How to complete this task: In the entries below, count the lines holding "RIVER". Reply with the number only.

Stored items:

********

(** [SharkAI._preflop_decision] *)
Definition preflop_decision (available_names : list string) (amount_to_call : Z)
    (hand_strength : Q) (position : string) : Action * Z :=
  let adjusted_threshold := preflop_adjusted_threshold TIER3_THRESHOLD position in
  if Qlt_b hand_strength adjusted_threshold then
    if (amount_to_call <=? 0)%Z && name_in "check" available_names then (CHECK, 0%Z)
    else (FOLD, 0%Z)
  else if Qge_b hand_strength 0.80 then
    if name_in "raise" available_names then (RAISE, Z.max 40 (amount_to_call + 30))
    else if name_in "bet" available_names then (BET, 40%Z)
    else (FOLD, 0%Z)
  else if Qge_b hand_strength 0.70 then
    if name_in position ["EP"; "MP"]%string then
      if (0 <? amount_to_call)%Z && name_in "call" available_names then (CALL, 0%Z)
      else if name_in "check" available_names then (CHECK, 0%Z)
      else if name_in "raise" available_names then (RAISE, 40%Z)
      else (FOLD, 0%Z)
    else
      if name_in "raise" available_names then (RAISE, 40%Z)
      else if name_in "call" available_names then (CALL, 0%Z)
      else (FOLD, 0%Z)
  else
    let played :=
      if name_in position ["CO"; "BTN"; "SB"]%string then
        if name_in "raise" available_names && (amount_to_call <=? 20)%Z
        then Some (RAISE, 40%Z)
        else if name_in "call" available_names && (amount_to_call <=? 20)%Z
        then Some (CALL, 0%Z)
        else None
      else None in
    match played with
    | Some r => r
    | None =>
      if (amount_to_call <=? 0)%Z && name_in "check" available_names then (CHECK, 0%Z)
      else (FOLD, 0%Z)
    end.

(** [SharkAI._calculate_postflop_weights]: the dictionary in its key order. *)
Definition calculate_postflop_weights (hand_strength draw_equity : Q) (config : Config)
  : list (string * Q) :=
  let total_equity := hand_strength * 0.7 + draw_equity * 0.3 in
  let bluff_freq := bluff_freq config in
  let '(f, ch, c, b, r) :=
    if Qlt_b 0.80 total_equity then (0, 0, 0.15, 0.35, 0.50)
    else if Qlt_b 0.60 total_equity then (0, 0.05, 0.25, 0.45, 0.25)
    else if Qlt_b 0.45 total_equity then (0.10, 0.30, 0.45, 0.15, 0)
    else if Qlt_b 0.30 total_equity || Qlt_b 0.15 draw_equity
    then (0.25, 0.30, 0.35, 0.08 * bluff_freq * 10, 0)
    else (0.55, 0.35, 0.08, 0.02 * bluff_freq * 10, 0) in
  [("fold", f); ("check", ch); ("call", c); ("bet", b); ("raise", r); ("all_in", 0)]%string.

(** The loop of [_weighted_choice] after [r = random.random() * total]. *)
Fixpoint pick (r cumulative : Q) (ws : list (string * Q)) : option string :=
  match ws with
  | [] => None
  | (a, w) :: ws' =>
      let cumulative' := cumulative + w in
      if Qle_bool r cumulative' then Some a else pick r cumulative' ws'
  end.

Definition last_key (ws : list (string * Q)) : string :=
  match rev ws with [] => "fold"%string | (a, _) :: _ => a end.

(** [SharkAI._weighted_choice]; [u] is the value of [random.random()]. *)
Definition weighted_choice (ws : list (string * Q)) (u : Q) : string :=
  let total := sumQ (map snd ws) in
  if Qeq_bool total 0 then "fold"%string
  else match pick (u * total) 0 ws with
       | Some a => a
       | None => last_key ws
       end.

(** [action_map.get(action_name, Action.FOLD)] *)
Definition action_of_name (s : string) : Action :=
  if String.eqb s "fold" then FOLD else if String.eqb s "check" then CHECK
  else if String.eqb s "call" then CALL else if String.eqb s "bet" then BET
  else if String.eqb s "raise" then RAISE else if String.eqb s "all_in" then ALL_IN
  else FOLD.

(** Python's [==] between a member of [Action] and a string.  [Action]
    (texas_holdem.utils.constants) is a plain [Enum], as the decisions'
    own conversion [str(a).lower().replace('action.', '')] shows: a member
    never compares equal to a string. *)
Definition action_eq_str (a : Action) (s : string) : bool := false.

(** [SharkAI._calculate_amount]: [action in ['fold', 'check', 'call']]
    and [action == 'all_in'] compare the [Action] with strings. *)
Definition calculate_amount (action : Action) (chips amount_to_call current_bet : Z)
    (hand_strength draw_equity : Q) (config : Config) (total_pot : Z) : Z :=
  if existsb (action_eq_str action) ["fold"; "check"; "call"]%string then 0%Z
  else if action_eq_str action "all_in" then chips
  else
    let total_pot := if (total_pot <=? 0)%Z then 100%Z else total_pot in
    let big_blind := 20%Z in
    let total_strength := hand_strength + draw_equity * 0.5 in
    let pot := inject_Z total_pot in
    if (current_bet =? 0)%Z then
      let bet_size :=
        if Qlt_b 0.80 total_strength then py_int (pot * 0.75)
        else if Qlt_b 0.60 total_strength then py_int (pot * 0.66)
        else if Qlt_b 0.25 draw_equity then py_int (pot * 0.60)
        else if Qlt_b 0.45 total_strength then py_int (pot * 0.33)
        else py_int (pot * 0.25) in
      Z.max (big_blind * 2) bet_size
    else
      let target_total :=
        if Qlt_b 0.80 total_strength then py_int (pot * 0.75)
        else if Qlt_b 0.60 total_strength then py_int (pot * 0.66)
        else if Qlt_b 0.25 draw_equity then py_int (pot * 0.60)
        else if Qlt_b 0.45 total_strength then py_int (pot * 0.50)
        else (current_bet + big_blind * 2)%Z in
      let raise_amount := Z.max 0 (target_total - current_bet) in
      let min_raise := (big_blind * 2)%Z in
      Z.max min_raise raise_amount.

(** The filtering step of [_postflop_decision]: [valid], with [fold]
    deleted when [check] is available. *)
Definition valid_weights (available_names : list string) (ws : list (string * Q))
  : list (string * Q) :=
  let valid := filter (fun kv => name_in (fst kv) available_names && Qlt_b 0 (snd kv)) ws in
  if name_in "check" available_names && dict_mem "fold" valid
  then filter (fun kv => negb (String.eqb (fst kv) "fold")) valid
  else valid.

(** Lines 549-583 of [_postflop_decision]: weights, filtering, sampling,
    sizing. *)
Definition postflop_sample (chips : Z) (available_names : list string)
    (amount_to_call current_bet : Z) (hand_strength draw_equity : Q)
    (config : Config) (total_pot : Z) (u : Q) : Action * Z :=
  let valid := valid_weights available_names
                 (calculate_postflop_weights hand_strength draw_equity config) in
  match valid with
  | [] => (FOLD, 0%Z)
  | _ =>
    let action := action_of_name (weighted_choice valid u) in
    (action, calculate_amount action chips amount_to_call current_bet
               hand_strength draw_equity config total_pot)
  end.

(** [SharkAI._postflop_decision] *)
Definition postflop_decision (chips : Z) (available_names : list string)
    (amount_to_call current_bet : Z) (hand_strength draw_equity total_equity : Q)
    (implied_calc : ImpliedOdds) (spr_guidance : SprGuidance) (config : Config)
    (total_pot : Z) (u : Q) : Action * Z :=
  if push_fold spr_guidance then
    if Qge_b total_equity (commit_threshold spr_guidance) then (ALL_IN, chips)
    else (FOLD, 0%Z)
  else
    let forced :=
      if Qlt_b 0.15 draw_equity then
        if io_should_call implied_calc && name_in "call" available_names
        then Some (CALL, 0%Z)
        else if Qlt_b 0.30 draw_equity && name_in "raise" available_names
                && Qlt_b hand_strength 0.5
        then Some (RAISE, Z.max 40 (current_bet + 20))
        else None
      else None in
    match forced with
    | Some r => r
    | None => postflop_sample chips available_names amount_to_call current_bet
                hand_strength draw_equity config total_pot u
    end.

(** [game_state.state] *)
Inductive GameState := PRE_FLOP | FLOP | TURN | RIVER | SHOWDOWN | OTHER_STATE.

(** [street_map.get(game_state.state, 'preflop')] *)
Definition street_of (st : GameState) : string :=
  match st with
  | PRE_FLOP => "preflop" | FLOP => "flop" | TURN => "turn"
  | RIVER => "river" | SHOWDOWN => "river" | OTHER_STATE => "preflop"
  end.

(** What [get_action] reads from the player and the betting round. *)
Record Request := mkRequest {
  rq_chips : Z;
  rq_is_dealer : bool;
  rq_is_small_blind : bool;
  rq_is_big_blind : bool;
  rq_active_chips : list Z;       (* chips of the active players *)
  rq_available : list string;     (* [available_names] *)
  rq_amount_to_call : Z;
  rq_current_bet : Z;
  rq_total_pot : Z;
  rq_hole : list Card;
  rq_community : list Card;
  rq_state : GameState;
  rq_hand_strength : Q;
  rq_win_probability : Q
}.

(** [self.effective_stack] as set by [get_action]. *)
Definition effective_stack_of (rq : Request) : Q :=
  let active := rq_active_chips rq in
  py_min (inject_Z (rq_chips rq))
    (inject_Z (fold_left Z.add active 0%Z)
     / inject_Z (Z.max 1 (Z.of_nat (length active) - 1))).

(** [SharkAI.get_action] with the current configuration of [s]; [u] is the
    value of [random.random()] used if the sampling step is reached.
    [None] is an exception: the [IndexError] of [identify_draws], or the
    [ZeroDivisionError] of [calculate_direct_odds] (and of
    [calculate_implied_odds]) when [total_pot + amount_to_call = 0]. *)
Definition get_action (s : Shark) (rq : Request) (u : Q) : option (Action * Z) :=
  let amount_to_call := rq_amount_to_call rq in
  let total_pot := rq_total_pot rq in
  let position := get_position (rq_is_dealer rq) (rq_is_small_blind rq) (rq_is_big_blind rq) in
  let effective_stack := effective_stack_of rq in
  let spr := calculate_spr effective_stack total_pot in
  match identify_draws (rq_hole rq) (rq_community rq) with
  | None => None
  | Some draws =>
    let draw_equity := calculate_total_equity draws in
    let street := street_of (rq_state rq) in
    let config := current_config s in
    let total_equity := rq_win_probability rq + draw_equity * 0.5 in
    match calculate_direct_odds amount_to_call total_pot with
    | None => None
    | Some _ =>
    match calculate_implied_odds amount_to_call total_pot
            effective_stack street draw_equity with
    | None => None
    | Some implied_calc =>
    let spr_guidance := get_strategy_by_spr spr (rq_hand_strength rq) draw_equity in
    match rq_state rq with
    | PRE_FLOP =>
        Some (preflop_decision (rq_available rq) amount_to_call
                (rq_hand_strength rq) position)
    | _ =>
        Some (postflop_decision (rq_chips rq) (rq_available rq) amount_to_call
                (rq_current_bet rq) (rq_hand_strength rq) draw_equity total_equity
                implied_calc spr_guidance config total_pot u)
    end
    end
    end
  end.

(** ** Bet sizing as the spec words it *)

(** The fraction table of the spec's pot-fraction model: [None] is the
    weakest band. *)
Definition spec_fraction (raise_case : bool) (total_strength draw_equity : Q) : option Q :=
  if Qlt_b 0.80 total_strength then Some 0.75
  else if Qlt_b 0.60 total_strength then Some 0.66
  else if Qlt_b 0.25 draw_equity then Some 0.60
  else if Qlt_b 0.45 total_strength then Some (if raise_case then 0.50 else 0.33)
  else None.

(** Sizing from the spec's sentences, with the fraction of the fourth band
    taken from [spec_fraction]: opening bet [max(2*bigBlind, pot*fraction)]
    (weakest band 0.25); facing a bet, target total from the same table
    (weakest band [currentBet + 2*bigBlind]) and increment
    [max(2*bigBlind, target - currentBet)]. *)
Definition spec_sizing (raise_fraction_4 : bool) (pot current_bet : Z)
    (total_strength draw_equity : Q) : Z :=
  let pot := if (pot <=? 0)%Z then 100%Z else pot in
  if (current_bet =? 0)%Z then
    Z.max 40 (match spec_fraction false total_strength draw_equity with
              | Some f => py_int (inject_Z pot * f)
              | None => py_int (inject_Z pot * 0.25)
              end)
  else
    let target := match spec_fraction raise_fraction_4 total_strength draw_equity with
                  | Some f => py_int (inject_Z pot * f)
                  | None => (current_bet + 40)%Z
                  end in
    Z.max 40 (target - current_bet).

(** The claim's reading: the raise target uses the opening table
    unchanged (0.33 in the fourth band). *)
Definition claimed_sizing := spec_sizing false.

(** The code's reading: the fourth band aims the raise at half the pot. *)
Definition amended_sizing := spec_sizing true.

(** * Properties *)

Example identify_draws_combo :
  option_map calculate_total_equity
    (identify_draws [mkCard "s" 14; mkCard "s" 13]
                    [mkCard "s" 12; mkCard "s" 11; mkCard "h" 2])
  = Some 0.54.
Proof. vm_compute. reflexivity. Qed.

(** ** Potential-odds contract *)




(** ** Stack-to-pot ratio *)

(** C7 (as stated, refuted): with an empty effective stack the ratio is 0
    for every positive pot, so it is not strictly decreasing in the pot. *)
Lemma calculate_spr_zero_stack_not_decreasing :
  ~ (forall (stack : Q) (p1 p2 : Z), (0 < p1 < p2)%Z ->
       exists q1 q2, calculate_spr stack p1 = Fin q1 /\
                     calculate_spr stack p2 = Fin q2 /\ q2 < q1).
Proof.
  intros H. destruct (H 0 10%Z 20%Z ltac:(lia)) as [q1 [q2 [H1 [H2 Hlt]]]].
  vm_compute in H1, H2. injection H1 as <-. injection H2 as <-.
  vm_compute in Hlt. discriminate.
Qed.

********

Result of this task: 2